[Sophie’s POV]
I don’t plan on bringing them.
That’s the lie I tell myself while I’m getting ready, while I’m smoothing my dress and fixing my hair and pretending this is just another company event. The invitation didn’t say partners welcome. It didn’t say anything about walking in with two men whose presence alone could detonate months of whispers. It just said holiday party, open bar, dress festive, attendance encouraged.
Encouraged. Not required.
I stare at my reflection and feel the weight of the last few weeks pressing against my ribs. The meetings. The sideways looks. The way my name now carries a pause before it, like people are deciding which version of me they’re allowed to acknowledge. The competent editor. The liability. The rumor.
And suddenly, when my professional reputation I’d spent three years building became secondary to speculation about my personal life. I heard fragments: unconventional, complicated, distraction. My manuscript edits were praised in the same breath as questions about my “situation.”
For weeks, I did what I’ve always done. I managed. I smiled. I deflected. I kept Adrian and Cassian in a separate compartment, something private and protected, something that belonged only to us. I told myself it was strategic. Professional. Smart.
But last Tuesday, my supervisor pulled me aside and asked—gently, carefully—if my “home life” was affecting my focus. I had just delivered the cleanest edit of my career. The question wasn’t about my work. It was about my worth.
That night, I told Adrian and Cassian everything. Adrian’s jaw tightened, that familiar storm brewing behind his eyes. He wanted to fix it—to confront, to protect, to make someone answer for the insult. That’s who he is. He spent years commanding rooms and demanding respect, and the thought of me shrinking to accommodate small minds made him furious.
Cassian was quieter. He sat beside me, his hand warm on my knee, and asked a different question: What do you want?
Not what was safe. Not what was smart. What I wanted.
I didn’t have an answer then. But I do now.
When the doorbell rings, my heart jumps anyway.
Cassian is the first thing I see when I open the door. He’s in a dark suit, clean lines, calm presence, his expression unreadable but steady. Adrian stands just behind him, jacket already slung over one shoulder like he’s ready for impact. They both look like they know exactly what this night could cost.

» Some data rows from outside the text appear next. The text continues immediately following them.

(** * Passive-Aggressive time-step classifier

    A shallow embedding of [src/prediction/predictor_model.py]: the tensor
    reshaper ([_get_X_and_y]), the probability decoders ([sigmoid],
    [softmax] and the binary [helper]), the window aggregation inside
    [predict], and the facade's [fit] / [evaluate] / [save] life cycle.

    Conventions.
    - An [ndarray] is its [shape] together with its contents as nested
      lists; [wf2] / [wf3] say that the contents agree with the shape.
    - The element type of the input tensor is a type [num] with a decidable
      equality, a strict total order and an integer cast (class [Scalar]);
      decision scores and probabilities are real numbers, so that what
      depends on the rounding of binary64 arithmetic is not stated here.
    - Python exceptions are values of [exn]; a fallible computation returns
      a [result].  Exceptions that come out of scikit-learn or joblib are
      [LibraryError]s, so that they are told apart from the ones the facade
      raises itself, with one exception: the [NotFittedError] of
      scikit-learn is the class the module imports and raises, so it is
      the same [NotFittedError].
    - The scikit-learn [MultiOutputClassifier] is a collaborator outside the
      repository: it is a [Classifier] structure the development is
      parametrised by. *)

From Stdlib Require Import Ascii String ZArith Bool Arith Lia List.
From Stdlib Require Import Reals Lra.
From Stdlib Require Import Sorted Permutation DecimalString.
Import ListNotations.

Set Implicit Arguments.

(** ** Exceptions and results *)

Inductive exn : Type :=
| ValueError (msg : string)
| IndexError (msg : string)
| AttributeError (msg : string)
| KeyError (msg : string)
| NotFittedError (msg : string)
| LibraryError (cls msg : string).

Inductive result (A : Type) : Type :=
| Ok (a : A)
| Raise (e : exn).

Arguments Ok {A} a.
Arguments Raise {A} e.

Definition bind {A B : Type} (r : result A) (k : A -> result B) : result B :=
  match r with
  | Ok a => k a
  | Raise e => Raise e
  end.

Notation "x <- e ;; k" := (bind e (fun x => k))
  (at level 61, e at next level, right associativity).
Notation "' p <- e ;; k" := (bind e (fun p => k))
  (at level 61, p pattern, e at next level, right associativity).

Definition raises {A : Type} (r : result A) : Prop :=
  exists e, r = Raise e.

(** ** Scalars of the input tensor *)

Class Scalar (num : Type) : Type := {
  num_eqb : num -> num -> bool;
  num_ltb : num -> num -> bool;
  astype_int : num -> Z;
  num_eqb_eq : forall x y, num_eqb x y = true <-> x = y;
  num_ltb_irrefl : forall x, num_ltb x x = false;
  num_ltb_trans : forall x y z,
    num_ltb x y = true -> num_ltb y z = true -> num_ltb x z = true;
  num_ltb_total : forall x y,
    num_ltb x y = true \/ x = y \/ num_ltb y x = true
}.

#[export, refine] Instance Z_Scalar : Scalar Z := {
  num_eqb := Z.eqb;
  num_ltb := Z.ltb;
  astype_int := fun z => z
}.
Proof.
  - intros x y. apply Z.eqb_eq.
  - intros x. apply Z.ltb_irrefl.
  - intros x y z H1 H2. apply Z.ltb_lt in H1, H2. apply Z.ltb_lt. lia.
  - intros x y. rewrite !Z.ltb_lt. lia.
Defined.

(** ** Arrays *)

Record ndarray2 (A : Type) : Type := mk2 {
  shape2 : nat * nat;
  rows2 : list (list A)
}.

Record ndarray3 (A : Type) : Type := mk3 {
  shape3 : nat * nat * nat;
  cells3 : list (list (list A))
}.

Definition wf2 {A : Type} (a : ndarray2 A) : Prop :=
  let '(n, c) := shape2 a in
  length (rows2 a) = n /\ Forall (fun r => length r = c) (rows2 a).

Definition wf3 {A : Type} (a : ndarray3 A) : Prop :=
  let '(n, t, d) := shape3 a in
  length (cells3 a) = n /\
  Forall (fun w => length w = t /\ Forall (fun r => length r = d) w)
         (cells3 a).

(** [l[start:stop]] with Python's normalisation of the two bounds; [None]
    is an omitted bound. *)
Definition clip_index (len : nat) (i : Z) : nat :=
  let i' := if (i <? 0)%Z then (i + Z.of_nat len)%Z else i in
  if (i' <? 0)%Z then 0
  else if (Z.of_nat len <=? i')%Z then len
  else Z.to_nat i'.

“You don’t have to do this,” Cassian says quietly, eyes searching my face.
“I know,” I reply. “But I want to.”
Adrian studies me for a long moment. “Once we walk in together,” he says, voice low, “there’s no unringing that bell.”
“I’m done shrinking,” I say. “I’m done pretending I don’t exist in my own life.”
Something shifts between them. Not tension. Alignment.
Adrian steps forward and holds out his hand. “Then we go in together.”
The venue is already loud when we arrive. Laughter, clinking glasses, the curated chaos of publishing people pretending they’re relaxed. I feel it immediately—the way the room registers us as a unit before anyone consciously reacts. Conversations stutter. Heads turn. Someone near the bar goes quiet mid-sentence.
I don’t let go of either of them.
Cassian’s hand is warm and grounding on my left—patient, steady, the anchor I’ve come to rely on when my thoughts spiral. Adrian’s grip on my right is firm, not possessive, just present—a silent declaration that he’s done hiding too. We don’t rush. We don’t hide. We walk in like this is where we’re supposed to be.
“Sophie,” Mark says, spotting me from across the room. His smile flickers when he sees who I’m with. “You… brought guests.”
“I did,” I say evenly. “Mark, this is Cassian. And Adrian.”
Mark’s gaze darts between them, then back to me. “Well. That’s… festive.”
“It’s honest,” I reply.
Someone laughs awkwardly nearby. Someone else pretends very hard to be fascinated by the dessert table. I can feel the ripple spreading, the silent recalculation happening in real time. The editors who once asked me about deadlines are now wondering about headlines. The assistants are clocking the scene like they’ll be recounting it tomorrow.
A woman from marketing leans in, wine glass raised. “So,” she says lightly, “is this a statement or a coincidence?”
“It’s my life,” I answer. “And I’m done pretending it’s theoretical.”
Cassian squeezes my hand, subtle but supportive. Adrian’s thumb brushes against my knuckle, steadying.